Some scholars use a series of cognitive, sensory, motor, behavioral and neurological test methods (scales) to evaluate IDMS at school age, such as comprehensive systematic neurological examination, minor neurological examination, WISC-R and Bender Visual Gestalt intelligence test, etc. .

turn out:

①Cognitive and neurological function: The Bender score of children with IDMS was slightly lower than that of the control group, while the Bruininks-Oseretsky score that evaluates fine and gross motor movements was significantly lower than that of the control group. Sensory-motor comprehensive functions are not affected. Children born to mothers with diabetes before conception (PGDM) have significantly higher incidence rates of soft neuroogical signs than children with gestational diabetes and controls.

②Attention functioning

There was a significant difference between IDMS and the control group in the Pollack Taper test scores that reflect children's attention ability. The IDMS score was significantly lower than that of the control group (control group score 28.9, IDMS group score 24.3). The Conner Brief Parent-Teacher Questionnaire prompts: IDMS are more prone to hyperactivity and attention deficit disorder.

③The relationship between PGDM severity and neurodevelopment

The more severe PGDM is, the more obvious the neurodevelopmental impairment of IDMS is or the easier it is to occur.

Elevated HbA1C, hyperglycemia, and ketosis are closely related to attention deficit, poor sensorimotor integration, hyperactivity disorder, and fine motor impairment in IDMS.

Summary: Mild brain damage in IDMS can correct itself with age, and daily functions can be normal. However, it can be a bit difficult when dealing with complex movements or highly intellectual tasks.

Metabolic abnormalities during pregnancy delay fetal brain maturation. Therefore, impairment of fine neurological functions in children with IDMS during adolescence may exist. As they age, their brain functions can return to normal if a good education and training environment is provided.

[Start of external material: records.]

(* ===== verification/Messages.v ===== *)
(** JSON-RPC messages ([acdp-core/src/messages/core.rs]): the message types,
    their constructors and queries, and the serialisation serde derives for
    them, untagged for identifiers and messages. *)

From S2P Require Import Prelude.

(** ** [serde_json::Value]

    Numbers are opaque but for the [i64] they stand for; an object is the list
    of its entries, one for each key. *)

Class JsonNumbers := {
  Num : Type;
  num_as_i64 : Num -> option Z;
  num_from_i64 : Z -> Num
}.

Class JsonNumberLaws {JN : JsonNumbers} := {
  num_as_from_i64 z : is_i64 z -> num_as_i64 (num_from_i64 z) = Some z
}.
Arguments JsonNumberLaws : clear implicits.

#[warnings="-register-all"]
Inductive Value `{JN : JsonNumbers} : Type :=
| VNull
| VBool (b : bool)
| VNumber (n : Num)
| VString (s : string)
| VArray (items : list Value)
| VObject (entries : list (string * Value)).

(** The integers as numbers *)
Module ToyNumbers.
#[global] Instance toy_numbers : JsonNumbers := {|
  Num := Z;
  num_as_i64 z := if bool_decide (i64_min <= z <= i64_max) then Some z else None;
  num_from_i64 z := z
|}.

#[global] Instance toy_number_laws : JsonNumberLaws toy_numbers.
Proof. split. intros z Hz. simpl. by rewrite bool_decide_true. Qed.
End ToyNumbers.

Definition is_i32 (z : Z) : Prop := - 2 ^ 31 <= z <= 2 ^ 31 - 1.

#[global] Instance is_i32_dec z : Decision (is_i32 z).
Proof. unfold is_i32. apply _. Defined.

Section serde.
Context `{JN : JsonNumbers}.

(** [entries[key]] of a map *)
Fixpoint field (entries : list (string * Value)) (key : string) : option Value :=
  match entries with
  | [] => None
  | (k, v) :: entries => if String.eqb k key then Some v else field entries key
  end.

(** A required [String] *)
Definition string_of (v : option Value) : option string :=
  match v with
  | Some (VString s) => Some s
  | _ => None
  end.

(** An [Option<Value>]: absent and null both read as [None]. *)
Definition without_null (v : option Value) : option Value :=
  match v with
  | Some VNull => None
  | v => v
  end.

(** [#[serde(skip_serializing_if = "Option::is_none")]] *)
Definition optional_entry (key : string) (v : option Value) : list (string * Value) :=
  match v with
  | Some v => [(key, v)]
  | None => []
  end.

End serde.

Module RequestId.
Section id.
Context `{JN : JsonNumbers}.

Inductive t : Type :=
| String (s : string)
| Number (n : Z)  (* i64 *)
| Null.

#[global] Instance t_eq_dec : EqDecision t.
Proof. solve_decision. Defined.

Definition to_string (self : t) : string :=
  match self with
  | String s => s
  | Number n => pretty n
  | Null => "null"
  end.

(** [From<i64>] and [From<i32>] *)
Definition from_i64 (n : Z) : t := Number n.
Definition from_i32 (n : Z) : t := Number n.
Definition from_string (s : string) : t := String s.

Definition to_value (self : t) : Value :=
  match self with
  | String s => VString s
  | Number n => VNumber (num_from_i64 n)
  | Null => VNull
  end.

(** The first variant that fits *)
Definition from_value (v : Value) : option t :=
  match v with
  | VString s => Some (String s)
  | VNumber n => match num_as_i64 n with Some z => Some (Number z) | None => None end
  | VNull => Some Null
  | _ => None
  end.

(** A required identifier *)
Definition id_of (v : option Value) : option t :=
  match v with
  | Some v => from_value v
  | None => None
  end.

Definition wf (self : t) : Prop :=
  match self with Number n => is_i64 n | _ => True end.

Lemma id_from_to_value {NL : JsonNumberLaws JN} self :
  wf self -> from_value (to_value self) = Some self.
Proof. destruct self; simpl; [done| |done]. intros Hw. by rewrite num_as_from_i64. Qed.
End id.
End RequestId.

Module JsonRpcError.
Section error.
Context `{JN : JsonNumbers}.

Record t : Type := mk { code : Z (* i32 *); message : string; data : option Value }.

Definition new (code : Z) (message : string) (data : option Value) : t := mk code message data.

Definition parse_error : t := new (-32700) "Parse error" None.
Definition invalid_request (details : string) : t :=
  new (-32600) "Invalid Request" (Some (VString details)).
Definition method_not_found (method : string) : t :=
  new (-32601) "Method not found" (Some (VString ("Method '" +:+ method +:+ "' not found"))).
Definition invalid_params (details : string) : t :=
  new (-32602) "Invalid params" (Some (VString details)).
Definition internal_error (details : string) : t :=
  new (-32603) "Internal error" (Some (VString details)).
Definition application_error (code : Z) (message details : string) : t :=
  new code message (Some (VString details)).

Definition is_standard_error (self : t) : bool := (-32700 <=? code self) && (code self <=? -32600).
Definition is_application_error (self : t) : bool :=
  (-32099 <=? code self) && (code self <=? -32000).

Definition to_value (self : t) : Value :=
  VObject ([("code"%string, VNumber (num_from_i64 (code self)));
            ("message"%string, VString (message self))] ++ optional_entry "data" (data self)).

(** The fields in the order of the struct; serde reads a struct from an object
    or from an array of all its fields. *)
Definition from_parts (code message data : option Value) : option t :=
  match code, string_of message with
  | Some (VNumber n), Some message =>
      match num_as_i64 n with
      | Some code => if decide (is_i32 code) then Some (mk code message (without_null data)) else None
      | None => None
      end
  | _, _ => None
  end.

Definition from_value (v : Value) : option t :=
  match v with
  | VObject entries =>
      from_parts (field entries "code") (field entries "message") (field entries "data")
  | VArray [code; message; data] => from_parts (Some code) (Some message) (Some data)
  | _ => None
  end.

Definition normalize (self : t) : t := mk (code self) (message self) (without_null (data self)).

Lemma error_from_to_value {NL : JsonNumberLaws JN} self :
  is_i32 (code self) -> from_value (to_value self) = Some (normalize self).
Proof.
  intros Hc. destruct self as [code message data]. simpl in *.
  rewrite num_as_from_i64; [|unfold is_i32, is_i64, i64_min, i64_max in *; lia].
  destruct (decide (is_i32 code)); [|done]. by destruct data as [[]|].
Qed.

(** The standard codes are the reserved ones, and no code is in both ranges. *)
Lemma error_code_ranges self :
  is_standard_error self = true -> is_application_error self = false.
Proof. unfold is_standard_error, is_application_error. lia. Qed.
End error.
Arguments t : clear implicits.
Arguments t {JN}.
End JsonRpcError.

Module JsonRpcRequest.
Section request.
Context `{JN : JsonNumbers}.
(* ===== verification/Interceptor.v ===== *)
(** The interceptor pipeline ([acdp-core/src/interceptor.rs]): message
    contexts and interception results, the interceptor interface, and the
    manager that keeps the interceptors in priority order and runs a message
    through them.  Time is an argument: [now] for the clock an interceptor
    reads, [elapsed] for the measured milliseconds. *)

From Stdlib Require Import Sorting.Sorted.
From S2P Require Import Prelude McpError Messages.

Inductive MessageDirection : Type := Outgoing | Incoming.

#[global] Instance direction_eq_dec : EqDecision MessageDirection.
Proof. solve_decision. Defined.

Module MessageContext.
Section context.
Context `{JN : JsonNumbers}.

Record t : Type := mk {
  message : JsonRpcMessage.t;
  direction : MessageDirection;
  timestamp : Z;
  session_id : option string;
  metadata : gmap string Value
}.

Definition new (now : Z) (message : JsonRpcMessage.t) (direction : MessageDirection) : t :=
  mk message direction now None ∅.

Definition method (self : t) : option string :=
  match message self with
  | JsonRpcMessage.Request req => Some (JsonRpcRequest.method req)
  | JsonRpcMessage.Notification notif => Some (JsonRpcNotification.method notif)
  | _ => None
  end.

Definition id (self : t) : option string :=
  match message self with
  | JsonRpcMessage.Request req => Some (RequestId.to_string (JsonRpcRequest.id req))
  | JsonRpcMessage.Response resp => Some (RequestId.to_string (JsonRpcResponse.id resp))
  | _ => None
  end.

Definition set_message (self : t) (m : JsonRpcMessage.t) : t :=
  mk m (direction self) (timestamp self) (session_id self) (metadata self).
End context.
Arguments t : clear implicits.
Arguments t {JN}.
End MessageContext.

Module InterceptionResult.
Section result.
Context `{JN : JsonNumbers}.

Record t : Type := mk {
  modified_flag : bool;  (* the field [modified] *)
  message : JsonRpcMessage.t;
  block : bool;
  reasoning : option string;
  confidence : option f64
}.

Definition pass_through (message : JsonRpcMessage.t) : t := mk false message false None None.

Definition modified (message : JsonRpcMessage.t) (reasoning : string) (confidence : f64) : t :=
  mk true message false (Some reasoning) (Some confidence).

Definition blocked (reasoning : string) : t :=
  mk false
     (JsonRpcMessage.Notification (JsonRpcNotification.mk "2.0" "blocked" None))
     true (Some reasoning) None.
End result.
Arguments t : clear implicits.
Arguments t {JN}.
End InterceptionResult.

Module InterceptorStats.
Record t : Type := mk {
  total_intercepted : Z;
  total_modified : Z;
  total_blocked : Z;
  avg_processing_time_ms : f64;
  last_processed : option Z
}.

The occurrence of brain damage in IDMS is mainly related to metabolic factors (hyperglycemia, ketoacidosis, etc.) in the second and third trimester of pregnancy. In PGDM, metabolic disorders are more obvious, and the brain damage to fetuses and even children in adolescence is also more serious.

These findings remind us that effective control of diabetes throughout pregnancy (to avoid severe metabolic disorders) is very important to prevent and treat short-term and long-term complications of IDMS.